WORK INSTRUCTIONS: Start at the line holding "DDD_T ab_env lp64_inttypes_h". Write out that line and each one after it to the end of the data, unchanged.

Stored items
(** X16.  The two families are interchangeable: for every argument list
    [DDD_D(...)] has the same replacement as [DDD_T(...)], and none where
    [DDD_T(...)] has none. *)
Theorem DDD_D_expands_as_DDD_T (e : cpp_env) (h : inttypes_h)
        (wa : list string) :
  DDD_D e h wa = DDD_T e h wa.
Proof.
  unfold DDD_D, DDD_T, DDD_D_NUM_ARG_PAIRS, DDD_T_NUM_ARG_PAIRS,
    DDD_D_NUM_ARG_PAIRS_IMPL, DDD_T_NUM_ARG_PAIRS_IMPL.
  destruct (nth_error _ 12) as [n|]; [|reflexivity].
  unfold DDD_D_invoke, DDD_T_invoke, DDD_D_MACRO_CONCAT, DDD_T_MACRO_CONCAT,
    DDD_D_PASTE, DDD_T_PASTE.
  cbn [String.eqb Ascii.eqb Bool.eqb andb append].
  reflexivity.
Qed.

(** X17.  From thirteen passed arguments on, the thirteenth decides what
    [DDD_T(...)] is replaced by, because it is pasted behind [DDD_T_]: if it
    is [NUM_ARGS] or [NUM_ARGS_IMPL] the replacement is the sixth argument,
    if it is [NUM_ARG_PAIRS] or [NUM_ARG_PAIRS_IMPL] the thirteenth, and
    otherwise there is none. *)
Theorem DDD_T_thirteenth_argument (e : cpp_env) (h : inttypes_h)
        (wa : list string) (a6 a13 : string) :
  nth_error (passed e wa) 5 = Some a6 ->
  nth_error (passed e wa) 12 = Some a13 ->
  DDD_T e h wa
  = (if (a13 =? "NUM_ARGS") || (a13 =? "NUM_ARGS_IMPL") then Tokens a6
     else if (a13 =? "NUM_ARG_PAIRS") || (a13 =? "NUM_ARG_PAIRS_IMPL")
          then Tokens a13
          else Ill_formed)%string.
Proof.
  rewrite DDD_T_passed. generalize (passed e wa) as va. intro va.
  split_args va 13%nat ltac:(try (intros _ H; discriminate H)).
  cbn [nth_error]. intros H6 H13. injection H6 as ->. injection H13 as ->.
  run_DDD_T_on.
  repeat match goal with
         | |- context [(a13 =? ?k)%string] =>
             let E := fresh "E" in
             destruct (a13 =? k)%string eqn:E;
             [apply String.eqb_eq in E; subst a13; reflexivity|]
         end.
  reflexivity.
Qed.

(** A value whose spelling contains [%] puts one more [%] into the format
    than there are arguments. *)
Example DDD_T_percent_in_value :
  DDD_T no_macros lp64_inttypes_h ["I"; "a % b"]%string
  = Printf (mkPrintf ("DDD %s:%d a % b:%ld" ++ newline)%string
                     ["__func__"; "__LINE__"; "uint64_t(a % b)"]%string).
Proof. reflexivity. Qed.

(** One written argument that is a macro for two counts as two. *)
Example DDD_T_NUM_ARGS_expanded :
  DDD_T_NUM_ARGS ab_env ["AB"]%string = Some "2"%string
  /\ DDD_T ab_env lp64_inttypes_h ["I"; "AB"]%string = Ill_formed
  /\ DDD_T_NUM_ARGS no_macros ["AB"]%string = Some "1"%string.
Proof. repeat split. Qed.

(** ** Witnesses of the further properties *)

Lemma skipLoad_nonzero_sound_witness :
  result (skipLoad x86_64_target sample_layout 0x401000 x86_64_text) = Ok 3
  /\ in_window (load_entry sample_layout) 0x401000 = true
  /\ encoding_matches x86_64_target x86_64_text 0x401000 = Some true.
Proof.
  split; [reflexivity|].
  destruct (skipLoad_nonzero_sound x86_64_target sample_layout 0x401000
              x86_64_text 3 eq_refl eq_refl eq_refl eq_refl ltac:(discriminate))
    as [Hw [Hm _]].
  split; [exact Hw | exact Hm].
Defined.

FINISHED EXERCISE:
  /\ DDD_T ab_env lp64_inttypes_h ["I"; "AB"]%string = Ill_formed
  /\ DDD_T_NUM_ARGS no_macros ["AB"]%string = Some "1"%string.
Proof. repeat split. Qed.

(** ** Witnesses of the further properties *)

Lemma skipLoad_nonzero_sound_witness :
  result (skipLoad x86_64_target sample_layout 0x401000 x86_64_text) = Ok 3
  /\ in_window (load_entry sample_layout) 0x401000 = true
  /\ encoding_matches x86_64_target x86_64_text 0x401000 = Some true.
Proof.
  split; [reflexivity|].
  destruct (skipLoad_nonzero_sound x86_64_target sample_layout 0x401000
              x86_64_text 3 eq_refl eq_refl eq_refl eq_refl ltac:(discriminate))
    as [Hw [Hm _]].
  split; [exact Hw | exact Hm].
Defined.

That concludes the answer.